(** ** build_features *)

Lemma top_level_references_are_accepted_witness :
  dict_lookup "edgar_data"
    [("name", JStr "Apple Inc."); ("s3_references", scenario_references)]
  = None
  /\ build_features
       (JDict [("name", JStr "Apple Inc.");
               ("s3_references", scenario_references)])
     = build_features
         (BuildFeatures.with_edgar_data
            [("name", JStr "Apple Inc.");
             ("s3_references", scenario_references)]
            (JDict [("s3_references", scenario_references)])).
Proof.
  split; [reflexivity|].
  apply (top_level_references_are_accepted
           (TS := strict_timsort) (BI := builtins)
           (SV := services scenario_bucket (Raise (ServiceError "no model")))
           [("name", JStr "Apple Inc."); ("s3_references", scenario_references)]
           scenario_references);
    reflexivity.
Defined.

(** The event the state machine passes on: the two objects of the
    scenario are read, and the record is built from what they decode to. *)
Lemma feature_record_contract_witness :
  exists v,
    outcome (build_features wrapped_event) = Ok v
    /\ exists edgar_obj s3_refs facts_key submissions_key
              facts_text submissions_text facts_data submissions_data
              name cik year industry fiscal_year_end latest_revenue kpis,
         BuildFeatures.unwrap_edgar wrapped_event = Ok edgar_obj
         /\ BuildFeatures.s3_references wrapped_event edgar_obj = Ok s3_refs
         /\ BuildFeatures.storage_keys s3_refs
            = Ok (facts_key, submissions_key)
         /\ calls (build_features wrapped_event)
            = [S3GetObject "example-bucket" facts_key;
               S3GetObject "example-bucket" submissions_key]
         /\ s3_get_object
              (Services := services scenario_bucket
                             (Raise (ServiceError "no model")))
              "example-bucket" facts_key
            = Ok facts_text
         /\ json_loads facts_text = Ok facts_data
         /\ s3_get_object
              (Services := services scenario_bucket
                             (Raise (ServiceError "no model")))
              "example-bucket" submissions_key
            = Ok submissions_text
         /\ json_loads submissions_text = Ok submissions_data
         /\ py_get wrapped_event "name" JNull = Ok name
         /\ get_latest_fact facts_data "Revenues" JNull
            = Ok (latest_revenue, year)
         /\ BuildFeatures.derive_kpis facts_data latest_revenue year = Ok kpis
         /\ py_get submissions_data "sicDescription" (JStr "N/A")
            = Ok industry
         /\ py_get submissions_data "fiscalYearEnd" (JStr "N/A")
            = Ok fiscal_year_end
         /\ v = JDict
                  [("company_name", name);
                   ("cik", cik);
                   ("fiscal_year", year);
                   ("industry", industry);
                   ("fiscal_year_end", fiscal_year_end);
                   ("latest_revenue_usd", latest_revenue);
                   ("yoy_revenue_growth_pct", BuildFeatures.pct (fst kpis));
                   ("sm_expense_as_pct_revenue",
                    BuildFeatures.pct (snd kpis));
                   ("data_source",
                    JStr ("https://www.sec.gov/edgar/browse/?CIK="
                          ++ py_format cik))]
         /\ (BuildFeatures.pct (fst kpis) = JNull
             \/ exists f, BuildFeatures.pct (fst kpis) = JFloat f)
         /\ (BuildFeatures.pct (snd kpis) = JNull
             \/ exists f, BuildFeatures.pct (snd kpis) = JFloat f)
         /\ (year = JNull \/ latest_revenue = JNull ->
             BuildFeatures.pct (fst kpis) = JNull
             /\ BuildFeatures.pct (snd kpis) = JNull).
Proof.
  eexists; split; [vm_compute; reflexivity|].
  apply (feature_record_contract
           (TS := strict_timsort) (BI := builtins)
           (SV := services scenario_bucket (Raise (ServiceError "no model")))
           wrapped_event).
  vm_compute; reflexivity.
Defined.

» Aim of the exercise:
Up to and including the line with "apply (top_level_references_are_accepted", reproduce the material above exactly as it appears, starting from its first line.

» Answer for the task:
(** ** build_features *)

Lemma top_level_references_are_accepted_witness :
  dict_lookup "edgar_data"
    [("name", JStr "Apple Inc."); ("s3_references", scenario_references)]
  = None
  /\ build_features
       (JDict [("name", JStr "Apple Inc.");
               ("s3_references", scenario_references)])
     = build_features
         (BuildFeatures.with_edgar_data
            [("name", JStr "Apple Inc.");
             ("s3_references", scenario_references)]
            (JDict [("s3_references", scenario_references)])).
Proof.
  split; [reflexivity|].
  apply (top_level_references_are_accepted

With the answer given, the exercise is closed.